Again, by Brigadier-General Joseph Nunoo-Mensah's narrations, we are told that the late President had at a point wanted to relinquish power, but he (Nunoo-Mensah) prevailed upon him to stay on.

The President, apart from his failing health which might have informed his decision to step down, had concerns about the increased attacks on his personality by a section of the public.

"He (Mills) told me, General, my wife has advised me to step down, but I (General Nunoo- Mensah) told him that God is in control and has put him there...so he can't leave and abandon his people," Nunoo-Mensah told a local radio station in Accra .

Again, we are told that the former First Lady, Mrs. Ernestina Naadu Mills, also requested that her husband step down on health grounds, so he could seek proper medical attention, but here again, the counsel of the wise men prevailed. There is a raging debate about how the people around the late President handled him on issues about his health, and for what purpose.

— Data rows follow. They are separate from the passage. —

(** The parameters of the two sides of one open. *)
Record mirrored (p q : v2_params) (cp cq : dual_contribution) : Prop := {
  mi_roles : v_isInitiator q = negb (v_isInitiator p);
  mi_local : v_localFundingPubkey q = v_remoteFundingPubkey p;
  mi_remote : v_remoteFundingPubkey q = v_localFundingPubkey p;
  mi_funding_p : v_fundingSatoshis p = dc_contributionSats cp + dc_contributionSats cq;
  mi_funding_q : v_fundingSatoshis q = dc_contributionSats cp + dc_contributionSats cq;
  mi_share_p : v_remoteFundingSatoshis p = dc_contributionSats cq;
  mi_share_q : v_remoteFundingSatoshis q = dc_contributionSats cp;
  mi_dust_local : v_localDust q = v_remoteDust p;
  mi_dust_remote : v_remoteDust q = v_localDust p;
  mi_rate : v_fundingFeeratePerkw q = v_fundingFeeratePerkw p
}.

Lemma mirrored_sym p q cp cq : mirrored p q cp cq -> mirrored q p cq cp.
Proof. intros []. constructor; try congruence; try lia. by rewrite mi_roles0, negb_involutive. Qed.

Lemma mirrored_spk p q cp cq : mirrored p q cp cq -> funding_spk q = funding_spk p.
Proof. intros []. unfold funding_spk. by rewrite mi_local0, mi_remote0, funding_script_sym. Qed.

Lemma mirrored_floor p q cp cq : mirrored p q cp cq -> dust_floor p = dust_floor q.
Proof.
  intros []. unfold dust_floor, DUST_LIMIT_SATS. rewrite mi_dust_local0, mi_dust_remote0. repeat case_match; lia.
Qed.

Definition shared_output (p : v2_params) (o : IInteractiveTxOutput) : bool :=
  match funding_spk p with Some spk => buf_equals (out_scriptPubkey o) spk | None => false end.

(** The shared output is not counted against the peer. *)
Lemma remote_owes free p q cp cq all : mirrored p q cp cq -> side_ok free q cq -> planned free q cq all ->
  zsum (fun o => if negb (shared_output p o) then out_amountSats o else 0) (outs all) + dc_contributionSats cq
    <= zsum value_of (ins all).
Proof.
  intros Hm Hs Hp. destruct (pn_outputs _ _ _ _ Hp) as (s & change & Ho & Hpos & paid & Hval & Hpaid & _).
  rewrite Ho, zsum_app, Hval.
  assert (zsum (fun o => if negb (shared_output p o) then out_amountSats o else 0) (funding_outputs q s) = 0) as ->.
  { unfold funding_outputs. destruct (v_isInitiator q) eqn:E; [|done].
    destruct (so_initiator _ _ _ Hs E) as (_ & _ & [spk Hspk]). cbn [zsum]. unfold shared_output.
    rewrite <- (mirrored_spk _ _ _ _ Hm), Hspk. cbn [out_scriptPubkey]. unfold default, from_option, id.
    unfold buf_equals. by rewrite bool_decide_true. }
  assert (zsum (fun o => if negb (shared_output p o) then out_amountSats o else 0) change <=
          zsum out_amountSats change); [|lia].
  apply zsum_le. intros o Hin. rewrite Forall_forall in Hpos. specialize (Hpos o Hin). destruct (negb _); lia.
Qed.

Lemma planned_audited free p c all : planned free p c all -> Forall auditable (ins all).
Proof. intros Hp. apply (input_for_all _ _ _ (pn_inputs _ _ _ _ Hp)). Qed.

(** The amount the shared output carries counts once. *)
Lemma funding_once p q s s' cp cq : mirrored p q cp cq ->
  zsum out_amountSats (funding_outputs p s) + zsum out_amountSats (funding_outputs q s') =
  dc_contributionSats cp + dc_contributionSats cq.
Proof.
  intros []. unfold funding_outputs. rewrite mi_roles0. destruct (v_isInitiator p); cbn [negb zsum out_amountSats]; lia.
Qed.

Lemma sides_log p q cp cq log all_p all_q : mirrored p q cp cq ->
  side (v_isInitiator p) log = all_p -> side (v_isInitiator q) log = all_q -> Permutation log (all_p ++ all_q).
Proof. intros Hm <- <-. rewrite (mi_roles _ _ _ _ Hm). apply sides_perm. Qed.

Lemma input_value_sum free p c all : planned free p c all -> zsum value_of (ins all) = zsum w_value (dc_inputs c).
Proof. intros Hp. apply (input_for_all _ _ _ (pn_inputs _ _ _ _ Hp)). Qed.

Lemma wallet_total free p c : side_ok free p c -> 0 <= zsum w_value (dc_inputs c).
Proof.
  intros Hs. pose proof (so_wallet _ _ _ Hs) as H. induction H as [|w ws (_ & _ & Hw & _) _ IH]; cbn [zsum]; lia.
Qed.

Lemma completed_ok remoteIn remoteOut share fee weight rate :
  weight <= MAX_STANDARD_TX_WEIGHT -> remoteOut + share <= remoteIn -> 0 <= remoteIn ->
  0 <= fee -> weight * rate <= 1000 * fee ->
  validateCompletedInteractiveTx remoteIn remoteOut share fee weight rate = None.
Proof.
  intros Hw Howes Hin Hfee Hmin. unfold validateCompletedInteractiveTx. rewrite (proj2 (Z.ltb_ge _ _) Hw).
  assert ((remoteIn <? (if 0 <? remoteOut + share then remoteOut + share else 0)) = false) as ->.
  { apply Z.ltb_ge. destruct (0 <? _); lia. }
  rewrite (proj2 (Z.ltb_ge _ _) Hfee). unfold checkFeeSufficiency.
  assert ((fee <? weight * rate / 1000) = false) as ->; [|done].
  apply Z.ltb_ge. apply Z.div_le_upper_bound; lia.
Qed.

Lemma audit_passes free p q cp cq all_p all_q log : mirrored p q cp cq ->
  side_ok free p cp -> side_ok free q cq -> planned free p cp all_p -> planned free q cq all_q ->
  side (v_isInitiator p) log = all_p -> side (v_isInitiator q) log = all_q -> passes p log.
Proof.
  intros Hm Hsp Hsq Hp Hq Ep Eq n Hn Hins Houts. pose proof (sides_log _ _ _ _ _ _ _ Hm Ep Eq) as Hperm.
  pose proof (remote_owes _ _ _ _ _ _ Hm Hsq Hq) as Howes.
  unfold _validateNegotiatedInteractiveTx. rewrite Hn, Hins, Houts.
  rewrite audit_inputs_sum.
  2:{ rewrite (ins_perm _ _ Hperm), ins_app. apply Forall_app. split; by eapply planned_audited. }
  cbn [au_weight au_remoteIn au_totalIn au_valuesKnown negb].
  pose proof (outs_remote (v_isInitiator p) (shared_output p) log) as Hro. unfold shared_output at 1 in Hro.
  rewrite Hro, ins_remote, <- (mi_roles _ _ _ _ Hm), Eq. clear Hro.
  destruct (pn_outputs _ _ _ _ Hp) as (s & change & Ho & _ & paid & Hval & Hpaid & Hfee).
  destruct (pn_outputs _ _ _ _ Hq) as (s' & change' & Ho' & _ & paid' & Hval' & Hpaid' & Hfee').
  pose proof (funding_once p q s s' cp cq Hm) as Honce.
  rewrite !(zsum_perm _ _ _ (ins_perm _ _ Hperm)), !(zsum_perm _ _ _ (outs_perm _ _ Hperm)), ins_app, outs_app, !zsum_app.
  pose proof (pn_weight _ _ _ _ Hp) as Hw. pose proof (pn_weight _ _ _ _ Hq) as Hw'. unfold audit_weight in *.
  rewrite (mi_share_p _ _ _ _ Hm). rewrite (mi_rate _ _ _ _ Hm) in Hfee'. rewrite Ho, Ho', !zsum_app in *.
  apply completed_ok; [unfold SPLICE_TX_BASE_WEIGHT, MAX_INTERACTIVE_TX_INPUTS, MAX_STANDARD_TX_WEIGHT in *; lia|..].
  - lia.
  - rewrite (input_value_sum _ _ _ _ Hq). pose proof (wallet_total _ _ _ Hsq). lia.
  - lia.
  - rewrite (mi_roles _ _ _ _ Hm) in *. destruct (v_isInitiator p); cbn [negb] in *; lia.
Qed.

(** ** The transaction *)

Lemma duplicate_none l : forall seen, NoDup (map outpoint l) -> (forall i, i ∈ l -> outpoint i ∉ seen) ->
  duplicate_prevouts seen l = None.
Proof.
  induction l as [|i l IH]; intros seen Hnd Hseen; [done|]. cbn [duplicate_prevouts]. apply NoDup_cons in Hnd as [Hi Hnd].
  rewrite bool_decide_false by (apply (Hseen i); by left). apply IH; [done|].
  intros j Hj [E|Hin]%elem_of_cons; [|by eapply Hseen; [right|]]. apply Hi. rewrite <- (E : outpoint j = outpoint i).
  by apply list_elem_of_In, in_map, list_elem_of_In.
Qed.

Lemma dust_none dust floor l : dust <= floor -> Forall (sendable_output floor) l -> dust_outputs dust l = None.
Proof.
  intros Hd. induction 1 as [|o l [Hlow Hhigh] _ IH]; [done|]. cbn [dust_outputs].
  rewrite (proj2 (Z.ltb_ge _ _)) by lia. by rewrite (proj2 (Z.ltb_ge _ _) Hhigh).
Qed.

Going back to what former President Jerry John Rawlings has been telling Ghanaians about the people around the President, we have a fair view that at least he was surrounded by some individuals who were selfseeking, and to quote Mr. Rawlings, they are "greedy bastards."

A week's mourning has been declared, and arrangements made to find a resting place for the late President.

The Chronicle joins the country in these difficult times of grief, but when the tears go dry, we will be back to ask the difficult questions about the circumstances leading to the death of our President.

We will peel the mask off the issues and personalities who are claiming to love the late President more than God himself.

After all, did the President's life matter to them?